RFT application method:

The reward function can be evaluated independently for each extracted field:

The extraction accuracy of each field such as company name, establishment year, address, etc.
Whether the format meets the requirements (such as whether the JSON format is correct)
Whether all available information has been extracted (completeness)

Even if the model only extracts part of the information correctly (for example, it extracts the company name and address correctly but misses the revenue data), it can still receive a corresponding part of the reward. This fine-grained feedback helps the model improve its specific information extraction ability.

Synergy between RFT and SFT

RFT and SFT are not mutually exclusive, but complementary methods.
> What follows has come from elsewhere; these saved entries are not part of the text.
(* ===== verification/InsnAccess.v ===== *)
(** * Whole instructions: the access wait_race records

    [EffectiveAddr] follows one operand; this file follows the whole instruction
    at rip through [disas_get_mem] and [locate_access]: prefixes, opcode, mod/rm
    byte, mnemonic template, the operands in the order the caller receives them
    and their evaluation.  It covers every opcode of the one- and two-byte tables
    whose entry is a plain mnemonic with a memory operand and a general register
    (mov, the arithmetic group, cmp, test, xchg, cmov, cmpxchg, xadd, imul, bts,
    ...), with an optional lock prefix, operand-size prefix and REX prefix. *)

From Stdlib Require Import ZArith Lia Bool Ascii String.
From stdpp Require Import base list.
From S2P Require Import Prelude MemOperand DisasTypes DisasTables DisasOps DisasOperands Disas.
From S2P Require Import DisasFacts OperandText EffectiveAddr CpuState HwBreakpoint Hypercall.

Open Scope string_scope.
Open Scope Z_scope.
Open Scope dm_scope.

(** ** Mnemonics that print themselves *)

Definition is_lower (c : ascii) : bool := (code "a" <=? code c) && (code c <=? code "z").

(** Lower-case letters and the two suffix letters that print nothing here. *)
Fixpoint plain (t : string) : bool :=
  match t with
  | EmptyString => true
  | String c r => (is_lower c || Ascii.eqb c "B" || Ascii.eqb c "S") && plain r
  end.

Lemma lower_neq c k : is_lower c = true -> is_lower k = false -> Ascii.eqb c k = false.
Proof. intros H K. apply Ascii.eqb_neq. intros ->. congruence. Qed.

(** The states a mnemonic can leave: its text, nothing else. *)
Definition mnem (o : string) (p : nat) (s : dis_state) : dis_state := set_obuf o (set_obufp (Obuf, p) s).

Lemma mnem_mnem o p o' p' s : mnem o p (mnem o' p' s) = mnem o p s.
Proof. reflexivity. Qed.

Lemma oappend_mnem t o p s : exists o' p', oappend t (mnem o p s) = Ok (tt, mnem o' p' s).
Proof. do 2 eexists. reflexivity. Qed.

Lemma putop_letter_lower c alt l sf s : is_lower c = true -> putop_letter c alt l sf s = emit c s.
Proof.
  intros H. unfold putop_letter, intel, mode64, rex_has. rewrite !dbind_gets. cbv zeta.
  assert (K : forall k, is_lower k = false -> Ascii.eqb c k = false) by (intros k; apply lower_neq, H).
  rewrite !K by reflexivity. reflexivity.
Qed.

Lemma putop_letter_suffix c alt l sf s : c = "B"%char \/ c = "S"%char -> sf & SUFFIX_ALWAYS = false ->
  putop_letter c alt l sf s = Ok (tt, s).
Proof.
  intros H Hs. destruct H as [->| ->]; unfold putop_letter, putop_S, intel, mode64, rex_has;
    rewrite !dbind_gets; cbn [Ascii.eqb Bool.eqb]; rewrite ?dbind_gets, Hs, andb_false_r; reflexivity.
Qed.

Lemma putop_loop_plain t : forall fuel sf o p s, plain t = true -> sf & SUFFIX_ALWAYS = false ->
  (String.length t < fuel)%nat ->
  exists o' p', putop_loop fuel t false sf (mnem o p s) = Ok (false, mnem o' p' s).
Proof.
  induction t as [|c t IH]; intros [|fuel] sf o p s Hp Hs Hf; cbn [String.length] in Hf; try lia.
  - do 2 eexists. reflexivity.
  - cbn [plain] in Hp. apply andb_prop in Hp as [Hc Hp]. cbn [putop_loop].
    assert (B : forall k, k = "{"%char \/ k = "I"%char \/ k = "|"%char \/ k = "}"%char -> Ascii.eqb c k = false).
    { intros k Hk. apply orb_prop in Hc as [Hc|Hc]; [apply orb_prop in Hc as [Hc|Hc]|].
      - apply (lower_neq c k Hc). destruct Hk as [->|[->|[->| ->]]]; reflexivity.
      - apply Ascii.eqb_eq in Hc as ->. destruct Hk as [->|[->|[->| ->]]]; reflexivity.
      - apply Ascii.eqb_eq in Hc as ->. destruct Hk as [->|[->|[->| ->]]]; reflexivity. }
    rewrite !B by tauto.
    apply orb_prop in Hc as [Hc|Hc]; [apply orb_prop in Hc as [Hc|Hc]|].
    + destruct (oappend_mnem (String c EmptyString) o p s) as (o' & p' & E).
      rewrite (dbind_ok _ _ _ tt (mnem o' p' s)) by (rewrite putop_letter_lower by exact Hc; exact E).
      apply IH; auto; lia.
    + apply Ascii.eqb_eq in Hc as ->.
      rewrite (dbind_ok _ _ _ tt (mnem o p s)) by (apply putop_letter_suffix; auto). apply IH; auto; lia.
    + apply Ascii.eqb_eq in Hc as ->.
      rewrite (dbind_ok _ _ _ tt (mnem o p s)) by (apply putop_letter_suffix; auto). apply IH; auto; lia.
Qed.

(** ** The register operand *)

(** Bookkeeping of the REX bits and prefixes that were used. *)
Definition touch (ru up : Z) (s : dis_state) : dis_state := set_rex_used ru (set_used_prefixes up s).

(** No prefix is left unused. *)
Definition leftover (p u : Z) : Z := Z.land p (Z.lnot u).

Lemma leftover_lor p u k : leftover p (Z.lor u k) = Z.land (leftover p u) (Z.lnot k).
Proof.
  unfold leftover. apply Z.bits_inj'. intros n Hn.
  rewrite !Z.land_spec, !Z.lnot_spec, Z.lor_spec, negb_orb by lia. apply andb_assoc.
Qed.

Lemma leftover_used p k : leftover (Z.land p k) (Z.land p k) = 0.
Proof. unfold leftover. rewrite Z.land_lnot_diag. reflexivity. Qed.

(** [name_at] and [oappend_name] on the register tables. *)
Lemma oappend_name_at i s t n x : syn s = att_syntax -> at_slot i s -> 0 <= n ->
  t att_syntax !! Z.to_nat n = Some x -> oappend_name t n s = Ok (tt, put i x s).
Proof.
  intros Hy Hs Hn Hx. unfold oappend_name, name_at.
  rewrite (dbind_ok _ _ s x s)
    by (rewrite Hy, Hx; destruct (Z.ltb_spec n 0); [lia | reflexivity]).
  rewrite (at_slot_put i s Hs) at 1. rewrite oappend_put by (apply at_slot_bound, Hs).
  reflexivity.
Qed.

(** The names begin with a percent sign. *)
Definition percent (x : string) : Prop := exists r, x = String "%" r.

Lemma names_percent (t : list string) n k : Forall percent t -> 0 <= n < k ->
  (Z.to_nat k <= length t)%nat -> exists x, t !! Z.to_nat n = Some x /\ percent x.
Proof.
  intros Ht Hn Hk. destruct (lookup_lt_is_Some_2 t (Z.to_nat n)) as [x Hx]; [lia|].
  exists x. split; [exact Hx|]. eapply Forall_lookup_1; eassumption.
Qed.

Lemma at_slot_touch i s ru up : at_slot i s -> at_slot i (touch ru up s).
Proof. intros []. split; assumption. Qed.

(** A general register in an operand slot: a name, and bookkeeping. *)
Definition prints_reg (i : nat) (m : DM unit) (s : dis_state) (data : bool) : Prop :=
  exists x ru k, percent x /\
    m s = Ok (tt, put i x (touch ru (Z.lor (used_prefixes s) k) s)) /\
    (data = true -> Z.land k PREFIX_DATA = Z.land (prefixes s) PREFIX_DATA).

Lemma name_list_percent (f : syntax -> list string) :
  f = names64 \/ f = names32 \/ f = names16 \/ f = names8rex \/ f = names8 -> Forall percent (f att_syntax).
Proof.
  intros [->|[->|[->|[->| ->]]]]; cbn; repeat constructor; eexists; reflexivity.
Qed.

Lemma touch_touch ru up ru' up' s : touch ru up (touch ru' up' s) = touch ru up s.
Proof. reflexivity. Qed.

Lemma mark_rex_touch v s : exists ru, mark_rex v s = touch ru (used_prefixes s) s.
Proof. eexists. destruct s; reflexivity. Qed.

Lemma reg_name_ok i f r k s :
  f = names64 \/ f = names32 \/ f = names16 \/ f = names8rex \/ f = names8 ->
  syn s = att_syntax -> at_slot i s -> 0 <= r < k -> (Z.to_nat k <= length (f att_syntax))%nat ->
  exists x, percent x /\ oappend_name f r s = Ok (tt, put i x s).
Proof.
  intros Hf Hy Hs Hr Hk.
  destruct (names_percent (f att_syntax) r k (name_list_percent f Hf) Hr Hk) as (x & Hx & Px).
  exists x. split; [exact Px|]. apply oappend_name_at; [exact Hy | exact Hs | lia | exact Hx].
Qed.

Lemma reg_v_ok i s sf r ru : syn s = att_syntax -> at_slot i s -> 0 <= r < 16 ->
  prints_reg i (fun _ => reg_v v_mode sf r (touch ru (used_prefixes s) s)) s true.
Proof.
  intros Hy Hs Hr. unfold reg_v.
  set (s0 := touch ru (used_prefixes s) s).
  destruct (mark_rex_touch REX_W s0) as (ru' & Em).
  assert (A : exists x, percent x /\
     (if bits (rex s0) REX_W then oappend_name names64 r
      else if (sf & DFLAG) || (v_mode != v_mode) then oappend_name names32 r else oappend_name names16 r)
       (mark_rex REX_W s0) = Ok (tt, put i x (mark_rex REX_W s0))).
  { pose proof (at_slot_touch i _ ru' (used_prefixes s0) (at_slot_touch i s ru (used_prefixes s) Hs)) as Hs'.
    rewrite Em. destruct (bits (rex s0) REX_W); [|destruct ((sf & DFLAG) || _)];
      apply (reg_name_ok i _ r 16); solve [tauto | exact Hy | exact Hs' | exact Hr | cbn; lia]. }
  destruct A as (x & Px & Ex). exists x, ru', (Z.land (prefixes s) PREFIX_DATA).
  split; [exact Px|]. split.
  - rewrite (dbind_ok _ _ _ _ _ (USED_REX_ok REX_W s0)). unfold rex_has. rewrite dbind_gets.
    change (rex (mark_rex REX_W s0)) with (rex s0). rewrite (dbind_ok _ _ _ _ _ Ex), Em. reflexivity.
  - intros _. rewrite <- Z.land_assoc, Z.land_diag. reflexivity.
Qed.

Lemma reg_b_ok i s r ru : syn s = att_syntax -> at_slot i s ->
  0 <= r < (if rex s =? 0 then 8 else 16) ->
  prints_reg i (fun _ => reg_b r (touch ru (used_prefixes s) s)) s false.
Proof.
  intros Hy Hs Hr. set (s0 := touch ru (used_prefixes s) s). unfold reg_b.
  destruct (mark_rex_touch 0 s0) as (ru' & Em).
  assert (A : exists x, percent x /\
     (if rex s0 != 0 then oappend_name names8rex r else oappend_name names8 r) (mark_rex 0 s0)
     = Ok (tt, put i x (mark_rex 0 s0))).
  { pose proof (at_slot_touch i _ ru' (used_prefixes s0) (at_slot_touch i s ru (used_prefixes s) Hs)) as Hs'.
    rewrite Em. change (rex s0) with (rex s). destruct (rex s =? 0); cbn [negb].
    - apply (reg_name_ok i _ r 8); solve [tauto | exact Hy | exact Hs' | exact Hr | cbn; lia].
    - apply (reg_name_ok i _ r 16); solve [tauto | exact Hy | exact Hs' | exact Hr | cbn; lia]. }
  destruct A as (x & Px & Ex). exists x, ru', 0. split; [exact Px|]. split; [|discriminate].
  rewrite (dbind_ok _ _ _ _ _ (USED_REX_ok 0 s0)), dbind_gets.
  change (rex (mark_rex 0 s0)) with (rex s0). rewrite Ex, Em, Z.lor_0_r. reflexivity.
Qed.
Lemma command_dirty `{KVM} sw hyp c g c' g' : handle_hypercall_command sw hyp c g = Ok (c', g') ->
  kvm_vcpu_dirty c' = kvm_vcpu_dirty c.
Proof.
  unfold handle_hypercall_command, guest_gettid, get_command, nonzero_regs.
  cbn [regs set_guest_tid]. destruct (regs c) as [r|] eqn:Er; cbn [of_option rbind]; [|discriminate].
  destruct (_ =? 0); [discriminate|]. set (arg := mk_arg _ _ _ _). clearbody arg.
  destruct (_ =? CMD_START); [|destruct (_ =? CMD_END); [|destruct (_ =? CMD_REFRESH); [|discriminate]]].
  - unfold hypercall_command_start, nonzero_regs. cbn [regs set_guest_tid]. rewrite Er. cbn [of_option rbind].
    destruct (sel _ _); [|intros [= <- <-]; reflexivity].
    destruct (kvm_insert_breakpoint_per_cpu _ _ _) as [[e c1]|] eqn:E; cbn [rbind]; [|discriminate].
    intros [= <- <-]. apply insert_frame, debug_dirty in E. exact E.
  - unfold hypercall_command_end, nonzero_regs. cbn [regs set_guest_tid]. rewrite Er. cbn [of_option rbind].
    destruct (sel _ _); [intros [= <- <-]; reflexivity|].
    destruct (kvm_remove_breakpoint_per_cpu _ _ _) as [[e c1]|] eqn:E; cbn [rbind]; [|discriminate].
    intros [= <- <-]. apply remove_frame, debug_dirty in E. exact E.
  - unfold hypercall_command_refresh, kvm_init_hypercall.
    destruct (kvm_remove_all_breakpoints_per_cpu _ _) as [c1|] eqn:E1; cbn [rbind]; [|discriminate].
    destruct (kvm_insert_breakpoint_per_cpu _ _ _) as [[e c2]|] eqn:E2; cbn [rbind]; [|discriminate].
    intros [= <- <-]. apply remove_all_frame, debug_dirty in E1. apply insert_frame, debug_dirty in E2. cbn in E1. congruence.
Qed.

Lemma breakpoint_dirty `{KVM} sw c rnd c' : handle_hypercall_breakpoint sw c rnd = Ok c' ->
  kvm_vcpu_dirty c' = kvm_vcpu_dirty c.
Proof.
  unfold handle_hypercall_breakpoint, guest_gettid, nonzero_regs.
  destruct (regs c) as [r|] eqn:Er; cbn [of_option rbind]; [|discriminate].
  destruct (_ =? 0); [discriminate|].
  destruct (negb (singlestep_enabled c =? 0)).
  - unfold breakpoint_step. cbv zeta. intros E. destruct (skipping _).
    + destruct (kvm_insert_breakpoint_per_cpu _ _ _) as [[e c1]|] eqn:E1; cbn [rbind] in E; [|discriminate].
      destruct (kvm_update_guest_debug_per_cpu _ _ _) as [[e2 c2]|] eqn:E2; cbn [rbind] in E; [|discriminate].
      injection E as <-. apply insert_frame, debug_dirty in E1. apply update_frame, debug_dirty in E2. cbn in *. congruence.
    + cbn [rbind] in E. destruct (kvm_update_guest_debug_per_cpu _ _ _) as [[e2 c2]|] eqn:E2; cbn [rbind] in E; [|discriminate].
      injection E as <-. apply update_frame, debug_dirty in E2. exact E2.
  - destruct (_ =? rip r); [|intros [= <-]; reflexivity].
    unfold breakpoint_hit. cbv zeta. set (p := if (_ =? _) && _ then _ else _).
    assert (P : kvm_vcpu_dirty p = kvm_vcpu_dirty c) by (unfold p; destruct (_ && _); reflexivity). clearbody p.
    destruct (kvm_remove_breakpoint_per_cpu _ _ _) as [[e c1]|] eqn:E1; cbn [rbind]; [|discriminate].
    destruct (negb (e =? 0)); [discriminate|]. apply remove_frame, debug_dirty in E1.
    set (c2 := if negb (skipping c1) then _ else _).
    assert (C2 : kvm_vcpu_dirty c2 = kvm_vcpu_dirty c) by (unfold c2; destruct (skipping c1); cbn; congruence). clearbody c2.
    destruct (go_first c2); [|intros [= <-]; exact C2].
    destruct (kvm_update_guest_debug_per_cpu _ _ _) as [[e3 c3]|] eqn:E3; cbn [rbind]; [|discriminate].
    intros [= <-]. apply update_frame, debug_dirty in E3. cbn in *. congruence.
Qed.
Lemma race_reach_verdict s : race_reach s -> verdict_inv s.
Proof.
  intros H. apply (rtc_ind_r (R := race_step) (fun s => race_inv s /\ verdict_inv s) race_start) in H; [apply H | |].
  - split; [apply race_start_inv | apply race_start_verdict].
  - intros s1 s2 _ Hs [K V]. split; [eapply race_step_inv | eapply race_step_verdict]; eassumption.
Qed.

(** C33: when the main thread has passed [finish_race], each worker has fetched exactly one verdict
    for its racing call; the outcome is a race when both are, no race when neither is, and a
    retry when they differ. *)
Theorem verdict_of_both s : race_reach s -> main s = M_finished ->
  exists a b, Ev_end false a ∈ trace s /\ Ev_end true b ∈ trace s /\
    (forall r, Ev_end false r ∈ trace s -> r = a) /\ (forall r, Ev_end true r ∈ trace s -> r = b) /\
    Ev_call false r0 ∈ trace s /\ Ev_call true r1 ∈ trace s /\
    finish_race (race_result s) = match a, b with true, true => TRUE_RACE | false, false => NO_RACE | _, _ => RACE_RETRY end.
Proof.
  intros H Hm. pose proof (race_reach_inv s H) as [W P]. destruct (race_reach_verdict s H) as [V1 _ V3 _ _]. rewrite Hm in V3.
  pose proof (wo_end false s (W false) (V3 false)) as E0. pose proof (wo_end true s (W true) (V3 true)) as E1.
  exists (race_result s).1, (race_result s).2. repeat split; auto.
  - intros r Hr. symmetry. apply (V1 false r Hr).
  - intros r Hr. symmetry. apply (V1 true r Hr).
  - apply (protocol_end _ false _ P E0).
  - apply (protocol_end _ true _ P E1).
  - destruct (race_result s) as [[] []]; reflexivity.
Qed.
In practical applications, the common workflow is:

Phase 1: SFT uses supervised fine-tuning (SFT) and a large amount of labeled data to provide the model with basic knowledge and capabilities of the domain.

Phase 2: RFT uses reinforced fine-tuning (RFT) to further optimize the model to have more advanced capabilities or adapt it to specific performance indicators.

Actual case: Medical diagnostic assistant

First, use SFT to let the model learn basic medical knowledge and diagnostic processes (based on medical case data sets)

Then use RFT optimization to evaluate whether the model:

Ask relevant follow-up questions
Consider multiple possible diagnoses
Clearly explain the reasoning process
Recommend appropriate next steps

Summarize

The reinforcement fine-tuning (RFT) paradigm provides an effective way to optimize the performance of AI models by applying the idea of reinforcement learning to the model fine-tuning process:

Achieve better results with less data
Allow partial rewards to promote gradual learning
Encourage the discovery of innovative solutions
Enhance the model’s reasoning capabilities
Complementary to traditional supervised fine-tuning

As technology develops, RFT is becoming more accessible, making it easier for domain experts to leverage this powerful tool to optimize model performance without deep technical knowledge.